In the Philippines there is the obsession with skin whitening creams and lotions and, for those who are financially able, to surgical enhancements like a nose-lift – all of which subscribe to standards of European beauty that have been placed at a premium and normalized through the centuries since we were a colony. By contrast, anything that is the opposite of this is seen as aesthetically displeasing, even revolting (how many times have you heard: ang pangit, maitim! or ang pa ngit, pango ang ilong!), and often, it is members of indigenous groups who suffer the brunt of this prejudice. Choices in body modification can hardly hide behind “it’s a personal choice” as it is used to reinforce unrealistic, colonial, and discriminatory standards, and to (even if indirectly) denigrate persons who don’t measure up to said standards.
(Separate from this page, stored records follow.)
(* ===== verification/KillSwitch.v ===== *)
(** * The kill switch of [copier/main.py]

    [close_all] flattens one account or all of an org, and [_flatten_account]
    closes what the broker reports and asks again.  The web API writes an org's
    settings to the database while this runs, so the kill switch is a program
    whose steps are its statements ([Prog]); the accounts of an org are
    flattened concurrently, [schedule] being the order of their turns.

    Left out: the flatten's own token bucket (a send waits in the engine's list
    anyway), the grace before copying resumes, the log file, and the second try
    of a restore whose statement fails. *)

From S2P Require Import Prelude PyStr PyFloat Models Db Repo Protocol Wire Routing.
From S2P Require Import Outbox Dispatch Service Reconcile Ingress Symbols Deals Mt5Db Registry Bridge Prog Lane Operator.

(** ** One account *)

(** [str(e)]; the text of a database error is its class. *)
Definition failure_text (e : exn) : string :=
  match e with
  | ValueError m | RuntimeError m | ZeroDivisionError m | OverflowError m | TypeError m | AttributeError m
  | MappingNotFound m | ProtocolError m | LedgerError m | QueryFailed m | DatabaseError m => m
  | KeyError m => py_repr m
  | _ => exn_name e
  end.

Definition summary_json (s : FlattenSummary) : json :=
  JObj [("account_id", JInt (fs_account_id s)); ("positions_closed", JInt (fs_positions_closed s));
        ("orders_cancelled", JInt (fs_orders_cancelled s));
        ("positions_remaining", match fs_positions_remaining s with Some l => JTickets l | None => JNull end);
        ("orders_remaining", match fs_orders_remaining s with Some l => JTickets l | None => JNull end);
        ("rounds", JInt (fs_rounds s)); ("error", JOptStr (fs_error s))].

Section kill_switch.
Context (routing : OrgRouting) (view : ctrader_view).

(** The closes and cancels of a round, in one turn *)
Definition send_round (account_id : Z) (rec : BookAnswer) : M CopierApp unit :=
  for_each (fun p => send_request account_id (ClosePositionReq account_id (bp_position_id p) (bp_volume p)))
    (ba_positions rec) ;;;
  for_each (fun o => send_request account_id (CancelOrderReq account_id o)) (ba_orders rec).

Definition answered_book (rec : BookAnswer) : book := (bp_position_id <$> ba_positions rec, ba_orders rec).

(** [n] counts the requests for the book. *)
Fixpoint account_rounds (account_id : Z) (n left : nat) (first : option book) (used : Z)
    : program (book * book * Z) :=
  let* rec := of_result (reconcile_book view n account_id) in
  let b := answered_book rec in
  match left with
  | O => Ret (default ([], []) first, b, used)
  | Datatypes.S left' =>
      let first := match first with Some f => Some f | None => Some b end in
      match b with
      | ([], []) => Ret (default ([], []) first, b, used)
      | _ => stmt (send_round account_id rec) >>> account_rounds account_id (Datatypes.S n) left' first (used + 1)
      end
  end.

Definition _flatten_account (account_id : Z) : program FlattenSummary :=
  if _is_mt5 routing account_id then flatten account_id
  else
    stmt (_query_context view account_id) >>>
    let* outcome := account_rounds account_id 0 FLATTEN_ROUNDS None 0 in
    let s := flatten_summary account_id outcome in
    stmt (a_log "control" (match fs_error s with Some _ => Error | None => Warning end) (flatten_event s)
            (Some account_id) None) >>>
    Ret s.

Definition failed_flatten (account_id : Z) (e : exn) : FlattenSummary :=
  {| fs_account_id := account_id; fs_positions_closed := 0; fs_orders_cancelled := 0;
     fs_positions_remaining := None; fs_orders_remaining := None; fs_rounds := 0;
     fs_error := Some (failure_text e) |}.

Definition _flatten_account_safely (account_id : Z) : program FlattenSummary :=
  pcatch (_flatten_account account_id) (fun e => Ret (failed_flatten account_id e)).

(** ** One org *)

Definition _restore_copying_after_flatten (org_id guard_version : Z) : program unit :=
  let* restored := stmt (a_repo (restore_copying_if_unchanged org_id guard_version)) in
  if restored : bool then Ret tt
  else stmt (a_log "control" Warning
               [("action", JStr "close_all_restore_skipped");
                ("detail", JStr ("settings were changed during the flatten; " +:+
                                 "leaving them as the newer write put them"))] None (Some org_id)).

Definition flatten_targets (org_id : Z) (accounts : list AccountRow) : list Z :=
  acc_account_id <$> List.filter (fun a => (acc_org_id a =? org_id) && acc_enabled a &&
                                           negb (bool_decide (acc_status a = StPaused))) accounts.

Definition flatten_all (schedule : list nat) (org_id : Z) : program (list FlattenSummary) :=
  let* accounts := stmt (a_repo load_accounts) in
  gather schedule (_flatten_account_safely <$> flatten_targets org_id accounts).

(** After the pause: the [try] with its [finally] *)
Definition flatten_org (schedule : list nat) (org_id : Z) (was_copying : bool) (guard_version : Z)
    : program (list FlattenSummary) :=
  pfinally (flatten_all schedule org_id)
    (if was_copying then _restore_copying_after_flatten org_id guard_version else Ret tt).

(** Whether copying is off, as it stands; on a failed read, the safe claim *)
Definition copying_paused (org_id : Z) : program bool :=
  pcatch (let* org := stmt (a_repo (get_org org_id)) in Ret (negb (org_copying_enabled org))) (fun _ => Ret true).

Record CloseAllResult := { cr_paused : bool; cr_accounts : list FlattenSummary }.

Definition log_kill_switch (org_id : Z) (account_id : option Z) (r : CloseAllResult) : program CloseAllResult :=
  stmt (a_log "control" Warning
    [("action", JStr "kill_switch"); ("org_wide", JBool (bool_decide (account_id = None)));
     ("copying_paused", JBool (cr_paused r)); ("accounts", JList (summary_json <$> cr_accounts r))]
    account_id (Some org_id)) >>>
  Ret r.

Definition close_org (schedule : list nat) (org_id : Z) (org : OrgRow) : program CloseAllResult :=
  let was_copying := org_copying_enabled org in
  stmt (a_repo (set_org_setting org_id (SetCopyingEnabled false))) >>>
  let* guard_version := stmt (a_repo (get_org_settings_version org_id)) in
  let* results := flatten_org schedule org_id was_copying guard_version in
  let* paused := copying_paused org_id in
  log_kill_switch org_id None {| cr_paused := paused; cr_accounts := results |}.

Definition close_all (schedule : list nat) (org_id : Z) (account_id : option Z) : program CloseAllResult :=
  let* org := stmt (a_repo (get_org org_id)) in
  match account_id with
  | Some a =>
      stmt (_require_account_in_org org_id a) >>>
      let* summary := _flatten_account_safely a in
      log_kill_switch org_id account_id {| cr_paused := false; cr_accounts := [summary] |}
  | None => close_org schedule org_id org
  end.
End kill_switch.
In this light, Catamco’s speculated surgery takes on a different significance. An alleged nose-lift is no longer simply an alleged nose-lift; it is, quite literally, the embodiment of the break from, or rejection of, our autochthonous conditions as Filipinos, of which the lumad are commonly seen to represent.
Catamco is said to fancy herself as a “lumad goddess”, and she sits as the Chair of the House of Representatives Committee on Indigenous Peoples. No doubt she has already capitalized upon the prestige of her hailing from Mindanao and having lumad blood, but these by themselves do not validate her as a genuine representative of the sector to which she claims membership. Her actions, and perhaps even her very body, resoundingly belie these self-stylings. And that is precisely what is wrong with Nancy Catamco.